Le principal problème est que de nombreux responsables occidentaux ont déclaré urbi et orbi que « le monde civilisé (nous entendons par là « nous », bien sûr) n’a pas reconnu l’annexion de la Crimée par la Russie et, par conséquent, ne reconnait pas les eaux au large de la Crimée comme étant des eaux russes légitimes ». Cela a dû sembler vraiment cool aux premiers simplets qui l’ont déclaré, mais les Ukies et leur UK+3B+PU ont immédiatement, et logiquement (à leur manière simple d’esprit), déclaré « ok, super ! Prouvez-le en ignorant les avertissements russes et envoyez quelque chose au-delà de cette « ligne rouge » russe pour prouver au monde que ce ne sont pas que des aboiements ». En d’autres termes, il s’agit d’une nouvelle itération d’un défi favori des adolescents américains : le « est-ce que t’es cap ? ».

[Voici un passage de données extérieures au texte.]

(* ===== verification/Cell.v ===== *)
(** * Onion cells (internal/onion/cell.go)

    Fixed-size cells, the relay envelope inside them, and the key agreement of
    one hop.  Arrays of the source ([16]byte, [32]byte, [64]byte) are byte
    strings of that length; [copy] into them cuts and pads with zeros. *)
From S2P Require Import Prelude GoBytes GoStrings GoEncoding GoTime Sha256 GoEnv Lines GoNumbers Identity Proto.

Definition cellVersion : Z := 1.
Definition cellSize : Z := 1024.
Definition cellHeaderSize : Z := 20.
Definition cellPayloadSize : Z := cellSize - cellHeaderSize.
Definition maxRelayLayers : Z := 5.
Definition relayTagSize : Z := 16.
Definition relayEnvelopeSize : Z := 7.
Definition maxRelayPlainPayload : Z := cellPayloadSize - maxRelayLayers * relayTagSize.
Definition maxRelayDataPayload : Z := maxRelayPlainPayload - relayEnvelopeSize.

Definition cellTypeCreate : Z := 1.
Definition cellTypeCreated : Z := 2.
Definition cellTypeRelay : Z := 3.
Definition cellTypeDestroy : Z := 4.

Definition relayCmdExtend : Z := 1.
Definition relayCmdExtended : Z := 2.
Definition relayCmdBegin : Z := 3.
Definition relayCmdConnected : Z := 4.
Definition relayCmdData : Z := 5.
Definition relayCmdEnd : Z := 6.
Definition relayCmdError : Z := 7.

Definition relayMagic : bytes := str_bytes "VXRL".

Record cell := mkCell {
  cl_Type : Z;  (* byte *)
  cl_CircuitID : bytes;  (* [16]byte *)
  cl_Payload : bytes;
}.

Record createdPayload := mkCreated { cp_ServerPub : bytes; cp_Signature : bytes }.

(** The ciphers are their keys. *)
Record circuitKeyState := mkKeys {
  k_forward : bytes;
  k_backward : bytes;
  k_forwardCounter : Z;   (* uint64 *)
  k_backwardCounter : Z;  (* uint64 *)
}.

(** [copy] into a zeroed array of [n] bytes. *)
Definition array (n : nat) (b : bytes) : bytes := take n (b ++ repeat x00 n).

(** ** Cells *)
Definition writeCell (w : bytes) (c : cell) : res bytes :=
  err_if (cellPayloadSize <? len (cl_Payload c)) "cell payload too large";;
  Ok (w ++ [Z_byte cellVersion; Z_byte (cl_Type c)] ++ array 16 (cl_CircuitID c) ++
      be_bytes 2 (len (cl_Payload c)) ++ array (Z.to_nat cellPayloadSize) (cl_Payload c)).

Definition readCell (r : bytes) : res (cell * bytes) :=
  '(raw, r) ← of_option (ReadFull r cellSize) "read cell";
  err_if (negb (be_Z (take 1 raw) =? cellVersion)) "unsupported onion cell version";;
  let length := be_Z (take 2 (drop 18 raw)) in
  err_if ((length <? 0) || (cellPayloadSize <? length)) "invalid onion cell payload length";;
  Ok (mkCell (be_Z (take 1 (drop 1 raw))) (take 16 (drop 2 raw)) (take (Z.to_nat length) (drop 20 raw)), r).

Definition circuitIDFromString (id : string) : bytes :=
  match hex_decode id with
  | Some raw => if len raw =? 16 then raw else take 16 (Sum256 (str_bytes id))
  | None => take 16 (Sum256 (str_bytes id))
  end.
(** The label of a random identifier. *)
Definition randomCircuitID (random : bytes) : string := hex_encode random.

(** ** The envelope of a relay command *)
Definition encodeRelayEnvelope (command : Z) (body : bytes) : res bytes :=
  err_if (maxRelayDataPayload <? len body) "relay body too large";;
  Ok (relayMagic ++ [Z_byte command] ++ be_bytes 2 (len body) ++ body).

(** [Ok None] is a payload that is not recognized. *)
Definition decodeRelayEnvelope (payload : bytes) : res (option (Z * bytes)) :=
  if len payload <? relayEnvelopeSize then Ok None
  else if negb (bool_decide (take 4 payload = relayMagic)) then Ok None
  else
    let length := be_Z (take 2 (drop 5 payload)) in
    err_if ((length <? 0) || (len payload <? relayEnvelopeSize + length)) "invalid relay envelope length";;
    Ok (Some (be_Z (take 1 (drop 4 payload)), take (Z.to_nat length) (drop 7 payload))).

Definition counterNonce (counter : Z) : bytes := [x00; x00; x00; x00] ++ be_bytes 8 counter.

Section Keys.
Context `{Ed25519, AEAD, KeyExchange}.

(** ** Key agreement with one relay *)
Definition parseCreatePayload (payload : bytes) : res bytes :=
  err_if (negb (len payload =? 32)) "invalid create payload size";;
  Ok payload.

Definition createdSigningPayload (circuitID clientPub serverPub : bytes) : bytes :=
  str_bytes "vx6-onion-create" ++ [x0a] ++ circuitID ++ clientPub ++ serverPub.

Definition buildCreatedPayload (circuitID clientPub relayPriv signer : bytes) : res (createdPayload * bytes) :=
  let serverPub := array 32 (x_public relayPriv) in
  sig ← ed25519_Sign signer (createdSigningPayload circuitID clientPub serverPub);
  clientKey ← of_option (if len clientPub =? 32 then Some clientPub else None) "parse create public key";
  shared ← of_option (x_shared relayPriv clientKey) "derive onion shared key";
  Ok (mkCreated serverPub (array 64 sig), shared).

Definition marshalCreatedPayload (created : createdPayload) : bytes := cp_ServerPub created ++ cp_Signature created.

Definition verifyCreatedPayload (payload : bytes) (expectedPubKey : string) (circuitID clientPub : bytes) : res bytes :=
  err_if (negb (len payload =? 32 + 64)) "invalid created payload size";;
  let created := mkCreated (take 32 payload) (drop 32 payload) in
  pubKey ← of_option (StdEncoding_DecodeString expectedPubKey) "decode relay public key";
  err_if (negb (len pubKey =? PublicKeySize)) "relay public key has invalid size";;
  ok ← ed25519_Verify pubKey (createdSigningPayload circuitID clientPub (cp_ServerPub created)) (cp_Signature created);
  err_if (negb ok) "created payload signature verification failed";;
  Ok (cp_ServerPub created).

Definition Cell_deriveKey (shared circuitID : bytes) (label : string) : bytes :=
  hkdf_Key shared circuitID ("vx6-onion-" +:+ label).

Definition deriveCircuitKeys (shared circuitID : bytes) : circuitKeyState :=
  mkKeys (Cell_deriveKey shared circuitID "forward") (Cell_deriveKey shared circuitID "backward") 0 0.

Definition deriveClientHopKeys (priv payload : bytes) (relayPublicKey : string) (circuitID clientPub : bytes)
  : res circuitKeyState :=
  serverPub ← verifyCreatedPayload payload relayPublicKey circuitID clientPub;
  serverKey ← of_option (if len serverPub =? 32 then Some serverPub else None) "parse relay response public key";
  shared ← of_option (x_shared priv serverKey) "derive client relay key";
  Ok (deriveCircuitKeys shared circuitID).

(** ** Sealing and opening *)
Definition next_forward (s : circuitKeyState) : circuitKeyState :=
  mkKeys (k_forward s) (k_backward s) (u64 (k_forwardCounter s + 1)) (k_backwardCounter s).
Definition next_backward (s : circuitKeyState) : circuitKeyState :=
  mkKeys (k_forward s) (k_backward s) (k_forwardCounter s) (u64 (k_backwardCounter s + 1)).

Definition sealForward (s : circuitKeyState) (payload : bytes) : res bytes * circuitKeyState :=
  (gcm_Seal (k_forward s) (counterNonce (k_forwardCounter s)) payload [], next_forward s).
Definition openForward (s : circuitKeyState) (payload : bytes) : res bytes * circuitKeyState :=
  match gcm_Open (k_forward s) (counterNonce (k_forwardCounter s)) payload [] with
  | Ok plain => (Ok plain, next_forward s)
  | Err _ => (Err "decrypt forward relay payload", s)
  | Panic => (Panic, s)
  end.
Definition sealBackward (s : circuitKeyState) (payload : bytes) : res bytes * circuitKeyState :=
  (gcm_Seal (k_backward s) (counterNonce (k_backwardCounter s)) payload [], next_backward s).
Definition openBackward (s : circuitKeyState) (payload : bytes) : res bytes * circuitKeyState :=
  match gcm_Open (k_backward s) (counterNonce (k_backwardCounter s)) payload [] with
  | Ok plain => (Ok plain, next_backward s)
  | Err _ => (Err "decrypt backward relay payload", s)
  | Panic => (Panic, s)
  end.
End Keys.

(** ** Cells and envelopes round-trip *)
Lemma length_array n b : length (array n b) = n.
Proof. unfold array. rewrite length_take, length_app, repeat_length. lia. Qed.
Lemma array_id n b : length b = n → array n b = b.
Proof. intros <-. unfold array. by rewrite take_app_length. Qed.
Lemma take_array n m b : (n <= m)%nat → (n <= length b)%nat → take n (array m b) = take n b.
Proof. intros. unfold array. rewrite take_take, Nat.min_l by done. by rewrite take_app_le. Qed.

Definition good_cell (c : cell) : Prop :=
  0 <= cl_Type c < 256 ∧ length (cl_CircuitID c) = 16%nat ∧ len (cl_Payload c) <= cellPayloadSize.

Lemma cell_layout (v t : byte) (id n payload : bytes)  : length id = 16%nat → length n = 2%nat →
  let raw := [v; t] ++ id ++ n ++ payload in
  take 1 raw = [v] ∧ take 1 (drop 1 raw) = [t] ∧ take 16 (drop 2 raw) = id ∧
  take 2 (drop 18 raw) = n ∧ drop 20 raw = payload.
Proof.
  intros Hid Hn. cbn zeta. split_and!; try reflexivity.
  - change (take 16 (id ++ n ++ payload) = id). by apply take_app_length'.
  - change (take 2 (drop 16 (id ++ n ++ payload)) = n). rewrite drop_app_length' by done. by apply take_app_length'.
  - change (drop (16 + 2) (id ++ n ++ payload) = payload). rewrite <- drop_drop, drop_app_length' by done.
    by apply drop_app_length'.
Qed.

Lemma readCell_writeCell w c rest : good_cell c →
  ∃ raw, writeCell w c = Ok (w ++ raw) ∧ len raw = cellSize ∧ readCell (raw ++ rest) = Ok (c, rest).
Proof.
  intros (Ht & Hid & Hp). unfold writeCell. rewrite (proj2 (Z.ltb_ge _ _)) by done. cbn [err_if mbind res_bind].
  eexists. split; [done|]. set (raw := [_; _] ++ _).
  assert (Hn : length (array (Z.to_nat cellPayloadSize) (cl_Payload c)) = 1004%nat) by (rewrite length_array; reflexivity).
  assert (Hraw : len raw = cellSize).
  { unfold len, raw. rewrite !length_app, length_array, length_be_bytes, Hn. reflexivity. }
  split; [done|]. unfold readCell. rewrite <- Hraw, ReadFull_app. cbn [of_option mbind res_bind].
  destruct (cell_layout (Z_byte cellVersion) (Z_byte (cl_Type c)) (array 16 (cl_CircuitID c))
    (be_bytes 2 (len (cl_Payload c))) (array (Z.to_nat cellPayloadSize) (cl_Payload c)))
    as (E1 & E2 & E3 & E4 & E5); [apply length_array|apply length_be_bytes|]. fold raw in E1, E2, E3, E4, E5.
  rewrite E1, E2, E3, E4, E5. pose proof (len_nonneg (cl_Payload c)).
  rewrite be_Z_be_bytes, Z.mod_small by (unfold cellPayloadSize, cellSize, cellHeaderSize in Hp; cbn; lia).
  unfold be_Z at 1. cbn [foldl]. rewrite byte_Z_byte. change (0 * 256 + cellVersion mod 256 =? cellVersion) with true.
  cbn [negb err_if mbind res_bind]. rewrite (proj2 (Z.ltb_ge _ _)), (proj2 (Z.ltb_ge cellPayloadSize _)) by lia.
  cbn [orb err_if mbind res_bind]. do 2 f_equal. rewrite take_array, array_id by (done || (unfold len in *; lia)).
  unfold be_Z. cbn [foldl]. rewrite byte_Z_byte, Z.mod_small, Z.mul_0_l, Z.add_0_l by lia. unfold len. rewrite Nat2Z.id, firstn_all.
  by destruct c.
Qed.

(** C26: Cells round-trip at a constant size: a cell with an array-sized circuit
    identifier is written as exactly 1024 bytes from which [readCell] gives the
    same cell back and leaves the rest of the stream, if its payload has at most
    1004 bytes; a larger payload is refused; and what [readCell] accepts is
    always such a cell. *)
Theorem cell_roundtrip (w rest : bytes) (c : cell) :
  (good_cell c → ∃ raw, writeCell w c = Ok (w ++ raw) ∧ len raw = cellSize ∧ readCell (raw ++ rest) = Ok (c, rest)) ∧
  (cellPayloadSize < len (cl_Payload c) → writeCell w c = Err "cell payload too large") ∧
  (∀ r c' r', readCell r = Ok (c', r') → good_cell c' ∧ len r = cellSize + len r').
Proof.
  split_and!.
  - apply readCell_writeCell.
  - intros Hp. unfold writeCell. by rewrite (proj2 (Z.ltb_lt _ _) Hp).
  - intros r c' r' E. unfold readCell in E. apply res_bind_ok in E as ([raw r0] & E1 & E).
    apply of_option_ok, ReadFull_spec in E1 as [-> Hraw]; [|unfold cellSize; lia].
    apply res_bind_ok in E as (? & _ & E). apply res_bind_ok in E as (? & Hl & [= <- <-]).
    apply err_if_ok in Hl. bool_prop. unfold len in *. unfold cellSize, cellPayloadSize in *. unfold good_cell. cbn.
    rewrite length_app. split; [|lia]. split_and!.
    + apply be_Z_range.
    + pose proof (be_Z_range (take 1 (drop 1 raw))) as Hb. unfold len in Hb. rewrite length_take, length_drop in Hb.
      replace (1 `min` (length raw - 1))%nat with 1%nat in Hb by lia. lia.
    + rewrite length_take, length_drop. lia.
    + unfold len. rewrite length_take, length_drop. unfold cellPayloadSize, cellSize, cellHeaderSize in *. lia.
Qed.

Lemma decode_encode_envelope cmd body : 0 <= cmd < 256 → len body <= maxRelayDataPayload →
  ∃ p, encodeRelayEnvelope cmd body = Ok p ∧ len p = relayEnvelopeSize + len body ∧
    decodeRelayEnvelope p = Ok (Some (cmd, body)).
Proof.
  intros Hc Hb. unfold encodeRelayEnvelope. rewrite (proj2 (Z.ltb_ge _ _)) by done. cbn [err_if mbind res_bind].
  eexists. split; [done|]. pose proof (len_nonneg body). pose proof (length_be_bytes 2 (len body)) as Hn.
  set (n := be_bytes 2 (len body)) in *.
  assert (Hlen : len (relayMagic ++ [Z_byte cmd] ++ n ++ body) = relayEnvelopeSize + len body).
  { unfold len. rewrite !length_app, Hn. cbn [length relayMagic str_bytes]. unfold relayEnvelopeSize. cbn. lia. }
  split; [done|]. unfold decodeRelayEnvelope. rewrite Hlen, (proj2 (Z.ltb_ge _ _)) by lia.
  change (take 4 (relayMagic ++ [Z_byte cmd] ++ n ++ body)) with relayMagic. rewrite bool_decide_eq_true_2 by done. cbn [negb].
  change (drop 5 (relayMagic ++ [Z_byte cmd] ++ n ++ body)) with (n ++ body).
  change (drop 7 (relayMagic ++ [Z_byte cmd] ++ n ++ body)) with (drop 2 (n ++ body)).
  change (take 1 (drop 4 (relayMagic ++ [Z_byte cmd] ++ n ++ body))) with [Z_byte cmd].
  rewrite take_app_length', drop_app_length' by done. unfold n at 1 2 3.
  rewrite be_Z_be_bytes, Z.mod_small
    by (unfold maxRelayDataPayload, maxRelayPlainPayload, cellPayloadSize, cellSize, cellHeaderSize,
          maxRelayLayers, relayTagSize, relayEnvelopeSize in Hb; cbn; lia).
  rewrite (proj2 (Z.ltb_ge (len body) 0)), Z.ltb_irrefl by lia. cbn [orb err_if mbind res_bind].
  unfold be_Z. cbn [foldl]. rewrite byte_Z_byte, Z.mod_small by lia. unfold len. rewrite Nat2Z.id, firstn_all. done.
Qed.

(** ** Both ends of a hop derive the same keys *)
Lemma hop_keys_agree `{Ed25519, AEAD, KeyExchange} circuitID cpriv rpriv shared signer :
  ed_keypair signer → x_shared rpriv (x_public cpriv) = Some shared →
  ∃ created, buildCreatedPayload circuitID (x_public cpriv) rpriv signer = Ok (created, shared) ∧
    len (marshalCreatedPayload created) = 96 ∧
    deriveClientHopKeys cpriv (marshalCreatedPayload created) (StdEncoding_EncodeToString (ed_Public signer))
      circuitID (x_public cpriv) = Ok (deriveCircuitKeys shared circuitID).
Proof.
  intros Hk Hsh. pose proof (ed_keypair_length _ Hk) as Hkl. pose proof (x_public_length rpriv) as Hpl.
  assert (Hpub : len (ed_Public signer) = 32) by (unfold ed_Public, len in *; rewrite length_drop; lia).
  unfold buildCreatedPayload, ed25519_Sign, PrivateKeySize. rewrite Hkl, x_public_length.
  rewrite (array_id 32 (x_public rpriv)) by (unfold len in Hpl; lia). cbn [Z.eqb Pos.eqb of_option mbind res_bind].
  rewrite Hsh. cbn [of_option mbind res_bind]. eexists. split; [done|].
  set (sig := ed_sign signer _).
  assert (Hsl : len sig = 64) by apply ed_sign_length.
  rewrite (array_id 64 sig) by (clear -Hsl; unfold len in Hsl; lia). unfold marshalCreatedPayload. cbn [cp_ServerPub cp_Signature].
  assert (Hlen : len (x_public rpriv ++ sig) = 96) by (rewrite len_app; lia). split; [done|].
  unfold deriveClientHopKeys, verifyCreatedPayload. rewrite Hlen. change (negb (96 =? 32 + 64)) with false.
  cbn [err_if mbind res_bind cp_ServerPub cp_Signature].
  rewrite take_app_length', drop_app_length' by (unfold len in Hpl; lia).
  rewrite b64_decode_encode. cbn [of_option mbind res_bind]. unfold PublicKeySize. rewrite Hpub. cbn [Z.eqb Pos.eqb negb err_if mbind res_bind].
  unfold ed25519_Verify, PublicKeySize, SignatureSize. rewrite Hpub, Hsl. cbn [Z.eqb Pos.eqb andb].
  unfold ed_Public, sig. rewrite ed_verify_sign by done. cbn [mbind res_bind negb err_if].
  rewrite Hpl. cbn [Z.eqb Pos.eqb of_option mbind res_bind]. by rewrite x_shared_comm, Hsh.
Qed.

Franchement, c’est une question légitime. Et les États-Unis/OTAN ont jusqu’au 10 juillet (ce samedi) pour y répondre. D’accord, je suppose qu’ils pourraient également y répondre après la fin de Sea Breeze 2021, mais puisque les Américains (et leurs homologues de l’OTAN) croient qu’une guerre menée par une coalition est le chemin de la victoire (en réalité, c’est le chemin de la défaite, comme je l’ai expliqué dans cet article) et que les vrais dirigeants de l’Empire croient également que les grandes coalitions offrent un vernis de légitimité (elles n’en ont pas, comme seule une résolution du Conseil de Sécurité des Nations Unies le peut) à leurs actions (impérialistes et illégales) avec beaucoup de petits Tabaquis pour que tout ait l’air kasher.

De plus, dans les médias ukrainiens, le SeaBreeze 2021 est présenté comme ceci : « Hé, Moskal’, il est bien plus facile de menacer un petit navire ukrainien que de s’attaquer à l’OTAN ! !! Pas vrai ? ! Si vous bougez, nous vous botterons le cul de la mer Noire jusqu’en Sibérie (où est votre place !) » ; et la conclusion, « nous sommes invincibles, l’OTAN est invincible, les États-Unis sont invincibles et l’ensemble du monde civilisé, qui est également invincible, est contre vous ».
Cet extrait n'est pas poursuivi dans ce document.